Introducing Adaptive Continuous Adversarial Training (ACAT) to Enhance ML Robustness
Mohamed elShehaby, Aditya Kotha, Ashraf Matrawy
TL;DR
ACAT addresses the scarcity of labeled adversarial data and the challenge of concept drift in cybersecurity by continuously injecting real-world detected adversarial samples into ongoing model training, using Elastic Weight Consolidation to mitigate forgetting. The method is validated on a problem-space SPAM filtering task with TextFooler-based perturbations, demonstrating robustness gains (accuracy rising from ~69% to ~88% after three retraining sessions) and significantly faster inference than conventional two-model approaches.
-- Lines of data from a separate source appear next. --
(* ===== verification/FileLock.v ===== *)
(** * The lock file (src/bundle/filelock.h)

    A lock is a file created with [O_EXCL]: holding it means having created
    it, releasing it means unlinking it. *)

From stdpp Require Import relations.
From S2P Require Import Prelude CString Posix Threads.

(** ** Operations *)

Record FileLock := mkFileLock {
  lockfile_ : bytes;
  timeout_ : Z;
  delay_ : Z;
  locked_ : bool }.

Definition FileLock_new (name : bytes) (timeout delay : Z) : FileLock :=
  mkFileLock (c_str name) timeout delay false.

(** The constructor's default arguments. *)
Definition FileLock_default (name : bytes) : FileLock := FileLock_new name 10000 500.

Definition set_locked (b : bool) (l : FileLock) : FileLock :=
  mkFileLock (lockfile_ l) (timeout_ l) (delay_ l) b.

(** [static bool Lock(const char *name)] *)
Definition Lock_name (name : bytes) : P bool :=
  fd ← open name O_RDWR_CREAT_EXCL;
  if -1 =? fd then mret false
  else close fd;; mret true.

(** [static bool Unlock(const char *name)] *)
Definition Unlock_name (name : bytes) : P bool :=
  r ← unlink name;
  mret (0 =? r).

Definition TryLock (l : FileLock) : P (bool * FileLock) :=
  b ← Lock_name (lockfile_ l);
  mret (b, set_locked b l).

(** [locked_] stays as it was. *)
Definition Unlock (l : FileLock) : P FileLock :=
  if locked_ l then Unlock_name (lockfile_ l);; mret l else mret l.

Definition IsLocked (l : FileLock) : bool := locked_ l.

(** The destructor. *)
Definition FileLock_delete (l : FileLock) : P unit :=
  if locked_ l then Unlock l;; mret tt else mret tt.

(** The do-while loop of [Lock()]: one attempt per iteration, and a pause that
    doubles; the [int] doubling must not overflow. *)
Fixpoint Lock_loop (fuel : nat) (delay : Z) (l : FileLock) : P (bool * FileLock) :=
  match fuel with
  | O => halt Fuel
  | S fuel =>
      b ← Lock_name (lockfile_ l);
      let l := set_locked b l in
      if negb b then
        if delay <? timeout_ l then
          call (KUsleep delay);;
          if (2 ^ 31 - 1 <? delay + delay) || (delay + delay <? - 2 ^ 31) then halt Undef
          else Lock_loop fuel (delay + delay) l
        else mret (locked_ l, l)
      else mret (locked_ l, l)
  end.

Definition Lock (fuel : nat) (l : FileLock) : P (bool * FileLock) :=
  Lock_loop fuel (delay_ l) l.

(** ** What the operations do to the files *)

Lemma kopen_excl p f :
  (exists e, kopen p O_RDWR_CREAT_EXCL f = (inl e, f) /\ 0 < e /\
     (forall q, namei f p = inr q -> nodes f !! q <> None)) \/
  (exists q, namei f p = inr q /\ nodes f !! q = None /\
    kopen p O_RDWR_CREAT_EXCL f =
      (inr (next_fd f), opened (set_nodes (<[q := NFile []]> (nodes f)) f) q)).
Proof.
  unfold kopen. destruct (namei f p) as [e|q] eqn:En.
  - left. exists e. split; [done|]. split; [by eapply namei_error|done].
  - destruct (nodes f !! q) as [[|d]|] eqn:Eq; cbn.
    + left. exists EEXIST. split_and!; try done. intros q' [= <-]. by rewrite Eq.
    + left. exists EEXIST. split_and!; try done. intros q' [= <-]. by rewrite Eq.
    + right. by exists q.
Qed.

(** [Lock(name)], in any environment: it succeeds only if the file was missing
    and then leaves it behind; otherwise nothing changes.  On a calm system it
    fails only if the file is there (or its directory is not). *)
Lemma Lock_name_wp C S name s f :
  fs_ok f ->
  wpP C S (Lock_name name) (fun b s' f' =>
    last_id_ s' = last_id_ s /\
    if b : bool then exists q, namei f (c_str name) = inr q /\ nodes f !! q = None /\
      leaves f f' (<[q := NFile []]> (nodes f))
    else leaves f f' (nodes f) /\
      ((exists e, may_fail C e) \/ forall q, namei f (c_str name) = inr q -> nodes f !! q <> None)) s f.
Proof.
  intros Hok. pose proof Hok as (Hnf & Hfree & Htree).
  apply wpP_bind, wpP_sys_ret. intros c Hc. kstep_cases c e Ei.
  - apply wpP_ret. split; [done|]. split; [by apply leaves_refl|]. left. exists e. by exists c.
  - destruct (kopen_excl (c_str name) f) as [(e & -> & He & Hn) | (q & Hq & Hq0 & ->)]; cbn [fst snd].
    + apply wpP_ret. split; [done|]. split; [by apply leaves_refl|]. by right.
    + cbn [id]. destruct (Z.eqb_spec (-1) (next_fd f)); [lia|].
      eapply wpP_close_ignore; [apply lookup_insert_eq|].
      intros s' Hid _. apply wpP_ret. split; [done|]. exists q. split; [done|]. split; [done|].
      fs_simpl. apply leaves_closed; [done| |next_fd_le].
      apply tree_insert_new; [done|done|by eapply namei_new].
Qed.

Lemma TryLock_wp C S l s f :
  fs_ok f ->
  wpP C S (TryLock l) (fun '(b, l') s' f' =>
    last_id_ s' = last_id_ s /\ l' = set_locked b l /\
    if b : bool then exists q, namei f (c_str (lockfile_ l)) = inr q /\ nodes f !! q = None /\
      leaves f f' (<[q := NFile []]> (nodes f))
    else leaves f f' (nodes f) /\
      ((exists e, may_fail C e) \/
        forall q, namei f (c_str (lockfile_ l)) = inr q -> nodes f !! q <> None)) s f.
Proof.
  intros Hok. apply wpP_bind. eapply wpP_mono; [by apply Lock_name_wp|].
  intros b s' f' [Hid H]. apply wpP_ret. by destruct b.
Qed.

(** The loop of [Lock()] gives up after finitely many attempts: the pause
    doubles, so [k + 1] attempts pass any timeout up to [delay * 2^k], and the
    doubling cannot overflow. *)
Lemma Lock_loop_total C k delay l s f :
  fs_ok f -> 0 < delay -> timeout_ l <= delay * 2 ^ Z.of_nat k -> timeout_ l <= 2 ^ 30 ->
  wpP C never (Lock_loop (Datatypes.S k) delay l)
    (fun '(b, l') s' f' => locked_ l' = b /\ lockfile_ l' = lockfile_ l /\ last_id_ s' = last_id_ s /\
       if b : bool then exists q, namei f (c_str (lockfile_ l)) = inr q /\ nodes f !! q = None /\
         leaves f f' (<[q := NFile []]> (nodes f))
       else leaves f f' (nodes f)) s f.
Proof.
  revert delay l s f. induction k as [|k IH]; intros delay l s f Hok Hd Ht Hmax;
    cbn [Lock_loop]; apply wpP_bind; (eapply wpP_mono; [by apply Lock_name_wp|]);
    intros [] s1 f1 [Hid H]; cbn [negb]; try (apply wpP_ret; by split_and!).
  - cbn [timeout_ set_locked]. destruct (Z.ltb_spec delay (timeout_ l)); [cbn in Ht; lia|].
    apply wpP_ret. by destruct H as [H _].
  - cbn [timeout_ set_locked]. destruct (Z.ltb_spec delay (timeout_ l)).
    2:{ apply wpP_ret. by destruct H as [H _]. }
    destruct H as [(En & Ef & Ec & Hok1) _].
    apply wpP_bind, wpP_call. intros c _.
    assert (kstep (KUsleep delay) c f1 = (tt, f1)) as -> by (unfold kstep; by destruct (injected c)).
    destruct (Z.ltb_spec (2 ^ 31 - 1) (delay + delay)); [lia|].
    destruct (Z.ltb_spec (delay + delay) (- 2 ^ 31)); [lia|]. cbn [orb fst snd].
    eapply wpP_mono.
    + apply (IH (delay + delay) (set_locked false l)); [done|lia| |done].
      cbn [timeout_ set_locked]. replace (Z.of_nat (Datatypes.S k)) with (Z.succ (Z.of_nat k)) in Ht by lia.
      rewrite Z.pow_succ_r in Ht by lia. lia.
    + intros [b l'] s2 f2 (Hb & Hl & Hid2 & Hcase). cbn in Hl, Hcase.
      rewrite (namei_cong f1 f) in Hcase by done. rewrite En in Hcase.
      split; [done|]. split; [done|]. split; [congruence|].
      destruct b; [destruct Hcase as (q & ? & ? & Hlv); exists q; split; [done|]; split; [done|]
                  |rename Hcase into Hlv].
      all: destruct Hlv as (E1 & E2 & E3 & E4); unfold leaves; split_and!; congruence || done.
Qed.

(** ** The discipline of the lock file *)

Section LockDiscipline.
Context (c : path) (q : path).

(** An object that thinks it is locked really holds the lock file [q]. *)
Definition honest (l : FileLock) (held : bool) : Prop :=
  locked_ l = true -> lex c (c_str (lockfile_ l)) = q -> held = true.

(** [TryLock] takes [q] or leaves the holder as it was. *)
Lemma TryLock_disc held l :
  discP c q held (TryLock l) (fun '(b, l') h =>
    l' = set_locked b l /\ honest l' h /\ (held = true -> h = true)).
Proof.
  apply discP_bind, discP_bind, discP_sys_ret.
  - cbn. auto.
  - intros e. apply discP_ret, discP_ret. cbn. by split_and!.
  - intros fd. cbn [after o_creat o_excl O_RDWR_CREAT_EXCL andb].
    set (h := if bool_decide (lex c (c_str (lockfile_ l)) = q) then true else held).
    assert (held = true -> h = true) as Hmono by (intros ->; unfold h; by case_bool_decide).
    cbn [id]. destruct (-1 =? fd).
    + apply discP_ret, discP_ret. by split_and!.
    + apply discP_bind, discP_sys_ret; [done| |]; intros x; cbn [after];
        apply discP_ret, discP_ret; (split; [done|split; [|done]]);
        intros _ Hl; cbn in Hl; unfold h; by rewrite bool_decide_true.
Qed.

(** Unlinking is for holders only; an object that is not locked does nothing. *)
Lemma FileLock_delete_disc held l :
  honest l held -> discP c q held (FileLock_delete l) (fun _ h =>
    (held = false -> h = false) /\ (lex c (c_str (lockfile_ l)) <> q -> h = held)).
Proof.
  intros Hl. unfold FileLock_delete, Unlock.
  destruct (locked_ l) eqn:El; [|by apply discP_ret].
  apply discP_bind, discP_bind, discP_bind, discP_sys_ret.
  - intros Hq. by apply Hl.
  - intros e. do 3 apply discP_ret. done.
  - intros []. do 3 apply discP_ret. cbn [after]. split.
    + intros ->. by case_bool_decide.
    + intros Hne. by rewrite bool_decide_false.
Qed.
End LockDiscipline.

(** Mutual exclusion: however the system calls of any number of processes
    are interleaved and whatever errors the system injects, no two of the
    processes that called [TryLock] on the same name have both been told that
    they own the lock (and kept it). *)
Theorem TryLock_exclusive (name : bytes) (c : path) (f : fs)
    (b : config ((stop + (bool * FileLock)) * proc)) (ss : list proc) (i j : nat) l1 l2 s1 s2 :
  cwd f = c ->
  rtc step (Config f (map (fun s => TryLock (FileLock_default name) s) ss)) b ->
  threads b !! i = Some (Ret (inr (true, l1), s1)) ->
  threads b !! j = Some (Ret (inr (true, l2), s2)) -> i = j.
Proof.
  intros Hc Hsteps Hi Hj.
  set (Q := fun (x : (stop + (bool * FileLock)) * proc) (h : bool) =>
    match fst x with inr (true, _) => h = true | _ => True end).
  assert (lock_inv c (lex c (c_str (c_str name))) Q b) as (_ & held & Hdisc & Huniq & _).
  { eapply mutual_exclusion_inv; [|exact Hsteps]. apply lock_inv_init; [done|].
    apply Forall_map, Forall_true. intros s.
    eapply disc_mono; [apply (TryLock_disc c (lex c (c_str (c_str name))) false (FileLock_default name) s)|].
    intros [[e|[bb l]] s'] h; [done|]. unfold Q. cbn. intros (-> & Hh & _).
    destruct bb; [|done]. apply Hh; done. }
  apply Huniq; [apply (Hdisc i _ Hi)|apply (Hdisc j _ Hj)].
Qed.

(** C20: [Lock()] always comes back: with a positive initial pause, [k + 1]
    attempts pass every timeout up to [delay * 2^k] (six attempts for the
    default 500 and 10000), the doubling does not overflow, and it reports
    the lock taken exactly when it created the file. *)
Theorem Lock_total {W C} `{Posix W C} (l : FileLock) (k : nat) (s : proc) (w : W) :
  fs_ok (view w) -> 0 < delay_ l -> timeout_ l <= delay_ l * 2 ^ Z.of_nat k -> timeout_ l <= 2 ^ 30 ->
  match runP (Lock (Datatypes.S k) l) s w with
  | (inr (b, l'), _, w') =>
      locked_ l' = b /\ fds (view w') = fds (view w) /\
      if b : bool then exists q, namei (view w) (c_str (lockfile_ l)) = inr q /\
        nodes (view w) !! q = None /\ nodes (view w') = <[q := NFile []]> (nodes (view w))
      else nodes (view w') = nodes (view w)
  | (inl _, _, _) => False
  end.
Proof.
  intros Hok Hd Ht Hm.
  pose proof (wpP_run never _ _ s w (Lock_loop_total C k (delay_ l) l s (view w) Hok Hd Ht Hm)) as Hr.
  unfold Lock. destruct (runP _ s w) as [[[e|[b l']] s'] w']; [exact Hr|].
  destruct Hr as (Hb & _ & _ & Hcase). split; [exact Hb|].
  destruct b; [destruct Hcase as (q & Hq & Hq0 & (En & Ef & _)); split; [exact Ef|by exists q]
              |by destruct Hcase as (En & Ef & _)].
Qed.

(** ** Concrete runs *)

Definition root_fs : fs := Fs {[ [] := NDir ]} ∅ 3 [].

Definition taken_fs : fs := Fs {[ [] := NDir; [bs "lock"] := NFile [] ]} ∅ 3 [].

Lemma taken_fs_ok : fs_ok taken_fs.
Proof. apply fs_ok_fresh; [lia|vm_compute; reflexivity]. Qed.

Lemma Lock_total_witness :
  match runP (C := benign) (Lock 6 (FileLock_default (bs "/lock"))) (Proc 0 0)
    (MkLocal taken_fs []) with
  | (inr (b, l'), _, _) => locked_ l' = b
  | _ => False
  end.
Proof.
  pose proof (Lock_total (H := calm_local) (FileLock_default (bs "/lock")) 5 (Proc 0 0)
    (MkLocal taken_fs []) taken_fs_ok ltac:(cbn; lia) ltac:(cbn; lia) ltac:(cbn; lia)) as Hr.
  destruct (runP _ _ _) as [[[e|[b l']] s'] w']; [exact Hr|]. exact (proj1 Hr).
Defined.

Lemma TryLock_exclusive_witness : (0 = 0)%nat.
Proof.
  eapply (TryLock_exclusive (bs "/lock") [] root_fs _ [Proc 0 0; Proc 0 0] 0 0); [reflexivity| | |].
  - eapply rtc_l; [eapply (step_call _ _ _ 0 quiet); reflexivity|].
    eapply rtc_l; [eapply (step_call _ _ _ 1 quiet); reflexivity|].
    eapply rtc_l; [eapply (step_call _ _ _ 0 quiet); reflexivity|]. apply rtc_refl.
  - reflexivity.
  - reflexivity.
Defined.

(** With a zero pause the loop never gives up: whatever the bound, it is
    reached. *)
Example Lock_zero_delay_spins :
  fst (fst (runP (C := benign) (Lock 100 (FileLock_new (bs "/lock") 10000 0)) (Proc 0 0)
    (MkLocal taken_fs []))) = inl Fuel.
Proof. vm_compute. reflexivity. Qed.

(** [Unlock] leaves [locked_] set, so the destructor unlinks the file again,
    by then another process's lock: [b] is robbed of it and [c] gets it. *)
Example Unlock_then_destroy_robs :
  fst (fst (runP (C := benign) (
    '(a1, a) ← TryLock (FileLock_default (bs "/lock"));
    a ← Unlock a;
    '(b1, b) ← TryLock (FileLock_default (bs "/lock"));
    FileLock_delete a;;
    '(c1, c) ← TryLock (FileLock_default (bs "/lock"));
    mret (a1, b1, c1)) (Proc 0 0) (MkLocal root_fs []))) = inr (true, true, true).
Proof. vm_compute. reflexivity. Qed.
These findings suggest that continual, adaptive adversarial training can provide practical, scalable defenses against evolving attacks in security-sensitive domains, reducing retraining overhead while maintaining performance on clean data.
Abstract
Adversarial training enhances the robustness of Machine Learning (ML) models against adversarial attacks. However, obtaining labeled training and adversarial training data in network/cybersecurity domains is challenging and costly. Therefore, this letter introduces Adaptive Continuous Adversarial Training (ACAT), a method that integrates adversarial training samples into the model during continuous learning sessions using real-world detected adversarial data. Experimental results with a SPAM detection dataset demonstrate that ACAT reduces the time required for adversarial sample detection compared to traditional processes. Moreover, the accuracy of the under-attack ML-based SPAM filter increased from 69% to over 88% after just three retraining sessions.